This Pact, binds me to the Eternal Darkness that is Satan in a manner as irrevocable as his fall into the realms of perdition. There, with my new master, I shall remain in torment and unforgiven until the end of the world.

In return for this sacrifice and for my denial of all that is good and redeeming, I will possess money in substantial quantities, the fulfillment of all of my lusts, and the destruction and degradation of all that opposes my whims. I shall overcome with blackness, succeed in monstrosity, vindicate all scorn, by breaking the Whole. In return for the additional corruption of other people, for every one damned and dead that I am responsible for directly, I shall have my life prolonged in health for another two years and a day.

I fully understand the consequences of the signing of this most unholy pact; I proceed willfully, cognizant of my coming privileges and debts. I furthermore promise to fulfill my debt punctually and without resistance, nor will I pray nor plead for my soul in any way, nor attempt to have others plead in my behalf. I confirm this in this covenant more tightly knit than the bonds of life and death. May the Prince of Darkness take pleasure in my gift and my betrayal, and use such to spread his reign further throughout the phenomenal world by annihilating the spiritual.

Optional Packages:

Satan takes great pleasure in serving his customers the most tempting delights imaginable. Though much is included in the Standard Pact, some customers will want something uncommon and specific. After all, not everyone can be President of the United States at the same time and this particular items does need to be regulated for the maintenence of good relationships with other merchants and corporations. Satan keeps a database of people in line for some of these privileged options, and provides them for individuals who have proven valuable, loyal customers.

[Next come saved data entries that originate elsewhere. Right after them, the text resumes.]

(** ** Exceptions and the state monad *)

Inductive exn : Type :=
| ManifestKeyException (msg : str) (key : str)
| MalformedManifest (lineno : nat)
| StopIteration
| TypeError
| ValueError
| IndexError
| KeyError (key : str).

Inductive result (A : Type) : Type :=
| Ok (a : A)
| Raise (e : exn).

Arguments Ok {A} a.
Arguments Raise {A} e.

Definition M (S A : Type) : Type := S -> result A * S.

Definition ret {S A} (a : A) : M S A := fun s => (Ok a, s).

Definition raise {S A} (e : exn) : M S A := fun s => (Raise e, s).

Definition bind {S A B} (c : M S A) (k : A -> M S B) : M S B :=
  fun s =>
    match c s with
    | (Ok a, s') => k a s'
    | (Raise e, s') => (Raise e, s')
    end.

Definition modify {S} (f : S -> S) : M S unit := fun s => (Ok tt, f s).

Declare Scope py_scope.
Delimit Scope py_scope with py.
Notation "x <- c ;; k" := (bind c (fun x => k))
  (at level 100, c at next level, right associativity) : py_scope.
Notation "c ;; k" := (bind c (fun _ => k))
  (at level 100, right associativity) : py_scope.
Open Scope py_scope.

Fixpoint for_each {S A} (body : A -> M S unit) (l : list A) : M S unit :=
  match l with
  | [] => ret tt
  | a :: l' => body a ;; for_each body l'
  end.

(** ** Streams *)

(** [stream.write(s)]: a [cStringIO] refuses [None]. *)
Definition write (s : option str) : M str unit :=
  match s with
  | Some s => modify (fun stream => stream ++ s)
  | None => raise TypeError
  end.

(** [kvbuffer.read(n)] on a buffer holding [kvbuffer] from its read position
    on: the bytes read and what is left. *)
Definition read (n : nat) (kvbuffer : str) : str * str :=
  (firstn n kvbuffer, skipn n kvbuffer).

(** [linesep + " "] *)
Definition add_str {S} (a : option str) (b : str) : M S str :=
  match a with
  | Some a => ret (a ++ b)
  | None => raise TypeError
  end.

(** [StringIO(); ...; stream.getvalue()] *)
Definition getvalue {A} (c : M str A) : result str :=
  match c [] with
  | (Ok _, stream) => Ok stream
  | (Raise e, _) => Raise e
  end.

(** ** write_key_val *)

(** The [while part:] loop of [write_key_val]. Every turn reads at least one
    byte, so the length of the buffer bounds the number of turns. *)
Fixpoint write_parts (fuel : nat) (linesep : option str) (part kvbuffer : str)
  : M str unit :=
  match fuel with
  | 0 => ret tt
  | S fuel' =>
    match part with
    | [] => ret tt
    | _ :: _ =>
      sep <- add_str linesep [SP] ;;
      write (Some sep) ;;
      write (Some part) ;;
      let (part', kvbuffer') := read 69 kvbuffer in
      write_parts fuel' linesep part' kvbuffer'
    end
  end.

Definition write_key_val (key val : option str) (linesep : option str)
  : M str unit :=
  let key := or_str key [] in
  let val := or_str val [] in
  if negb ((0 <? length key) && (length key <? 69)) then
    raise (ManifestKeyException (py "bad key length") key)
  else
    (if 68 <? length key + length val then
       let kvbuffer := key ++ py ": " ++ val in
       let (chunk, kvbuffer) := read 70 kvbuffer in
       write (Some chunk) ;;
       let (part, kvbuffer) := read 69 kvbuffer in
       write_parts (S (length kvbuffer)) linesep part kvbuffer
     else
       write (Some key) ;;
       write (Some (py ": ")) ;;
       write (Some val)) ;;
    write linesep.

(** ** OrderedDict *)

Section OrderedDict.

Context {K V : Type} (eqb : K -> K -> bool).

Fixpoint od_set (k : K) (v : V) (d : list (K * V)) : list (K * V) :=
  match d with
  | [] => [(k, v)]
  | (k', v') :: d' =>
    if eqb k k' then (k', v) :: d' else (k', v') :: od_set k v d'
  end.

Fixpoint od_get (k : K) (d : list (K * V)) : option V :=
  match d with
  | [] => None
  | (k', v') :: d' => if eqb k k' then Some v' else od_get k d'
  end.

Definition od_values (d : list (K * V)) : list V := map snd d.

Definition od_keys (d : list (K * V)) : list K := map fst d.

End OrderedDict.

(** ** class ManifestSection(OrderedDict) *)

Definition section := list (str * str).

Module ManifestSection.

Definition primary_key : str := py "Name".

Definition __setitem__ (k : str) (v : option str) : M section unit :=
  if 68 <? length k then
    raise (ManifestKeyException (py "key too long") k)
  else
    modify (od_set str_eqb k (str_of v)).

(** [ManifestSection(name)] for a class whose [primary_key] is [pk]. *)
Definition __init__ (pk : str) (name : option str) : M section unit :=
  modify (fun _ => []) ;;
  __setitem__ pk name.

Definition primary (pk : str) (self : section) : option str :=
  od_get str_eqb pk self.

Definition load (items : list (str * list str)) : M section unit :=
  for_each (fun kv => __setitem__ (fst kv) (Some (concat (snd kv)))) items.

Definition store (self : section) (linesep : option str) : M str unit :=
  for_each
    (fun kv => write_key_val (Some (fst kv)) (Some (snd kv)) linesep) self ;;
  write linesep.

Definition get_data (self : section) (linesep : option str) : result str :=
  getvalue (store self linesep).

End ManifestSection.

(** [ManifestSection(name)] as a value: a fresh object after [__init__]. *)
Definition new_section (pk : str) (name : option str) : result section :=
  match ManifestSection.__init__ pk name [] with
  | (Ok _, s) => Ok s
  | (Raise e, _) => Raise e
  end.

(** ** parse_sections *)

(** Iterating over [StringIO(data)]: the lines of [data], each with its
    terminating newline (the last one may have none). *)
Fixpoint readlines (data : str) : list str :=
  match data with
  | [] => []
  | c :: data' =>
    if Ascii.eqb c LF then [c] :: readlines data'
    else
      match readlines data' with
      | [] => [[c]]
      | line :: lines => (c :: line) :: lines
      end
  end.

(** [line.replace('\x00', '')] *)
Definition replace_nul (line : str) : str :=
  List.filter (fun c => negb (Ascii.eqb c NUL)) line.

(** The first element of [s.splitlines()] for a non-empty byte string [s]:
    the bytes before its first carriage return or newline. *)
Fixpoint first_line (s : str) : str :=
  match s with
  | [] => []
  | c :: s' =>
    if Ascii.eqb c LF || Ascii.eqb c CR then [] else c :: first_line s'
  end.

(** [line.replace('\x00', '').splitlines()[0]]: [''.splitlines()] is the
    empty list. *)
Definition cleanline (line : str) : result str :=
  match replace_nul line with
  | [] => Raise IndexError
  | c :: s => Ok (first_line (c :: s))
  end.

(** [cleanline.split(':', 1)] unpacked into two names. *)
Fixpoint split_colon (s : str) : result (str * str) :=
  match s with
  | [] => Raise ValueError
  | c :: s' =>
    if Ascii.eqb c COLON then Ok ([], s')
    else
      match split_colon s' with
      | Ok (key, val) => Ok (c :: key, val)
      | Raise e => Raise e
      end
  end.

(** One tokenized section: [[(key, [val, ...]), ...]]. *)
Definition tokens := list (str * list str).

(** [curr[-1][1].append(x)] *)
Fixpoint append_last (curr : tokens) (x : str) : result tokens :=
  match curr with
  | [] => Raise IndexError
  | [(key, vals)] => Ok [(key, vals ++ [x])]
  | kv :: curr' =>
    match append_last curr' x with
    | Ok curr'' => Ok (kv :: curr'')
    | Raise e => Raise e
    end
  end.

(** What a generator did: the values it yielded, in order, and how it
    stopped. *)
Definition generated (A R : Type) : Type := (list A * R)%type.

Definition yield {A R} (a : A) (g : generated A R) : generated A R :=
  (a :: fst g, snd g).

(** The [for lineno, line in enumerate(data)] loop, from line [lineno] on
    with the current section [curr]; it stops with the value of [curr] at the
    end of the input or with an exception. *)
Fixpoint scan (lineno : nat) (lines : list str) (curr : option tokens)
  : generated tokens (result (option tokens)) :=
  match lines with
  | [] => ([], Ok curr)
  | line :: lines' =>
    match cleanline line with
    | Raise e => ([], Raise e)
    | Ok [] =>
      match curr with
      | Some (kv :: c) => yield (kv :: c) (scan (S lineno) lines' None)
      | _ => scan (S lineno) lines' curr
      end
    | Ok (c0 :: tl) =>
      if Ascii.eqb c0 SP then
        match curr with
        | None => ([], Raise (MalformedManifest lineno))
        | Some c =>
          match append_last c tl with
          | Ok c' => scan (S lineno) lines' (Some c')
          | Raise e => ([], Raise e)
          end
        end
      else
        let c := match curr with None => [] | Some c => c end in
        match split_colon (c0 :: tl) with
        | Ok (key, val) =>
          scan (S lineno) lines' (Some (c ++ [(key, [List.tl val])]))
        | Raise e => ([], Raise e)
        end
    end
  end.

Definition parse_sections (data : str) : generated tokens (option exn) :=
  match data with
  | [] => ([], None)
  | _ :: _ =>
    match scan 0 (readlines data) None with
    | (ys, Raise e) => (ys, Some e)
    | (ys, Ok (Some (kv :: c))) => (ys ++ [kv :: c], None)
    | (ys, Ok _) => (ys, None)
    end
  end.


(** A line of NUL bytes only, which [replace] leaves empty. *)
Definition nul_only (line : str) : bool :=
  forallb (fun c => Ascii.eqb c NUL) line.

(** ** The ordering of sections under [sorted]

    [ManifestSection] inherits from [OrderedDict], which defines [__eq__]
    and [__ne__] only, so [sorted] compares two sections with [dict]'s own
    three-way comparison: the shorter dictionary is the smaller one, and at
    equal lengths the smallest key whose value differs decides. *)

Fixpoint str_compare (a b : str) : comparison :=
  match a, b with
  | [], [] => Eq
  | [], _ :: _ => Lt
  | _ :: _, [] => Gt
  | x :: a', y :: b' =>
    match Ascii.compare x y with
    | Eq => str_compare a' b'
    | c => c
    end
  end.

Definition str_ltb (a b : str) : bool :=
  match str_compare a b with Lt => true | _ => false end.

Other packages are available to current customers merely for the asking, as the Beast (an affectionate term for our CEO we bandy about down here) is generous and loves giving perks to his minions. We find that his bestowal of perks, particularly those which extend the customers’ capacity to sin more emphatically and with greater pride, strengthens the client-vendor relationship in unparalleled ways.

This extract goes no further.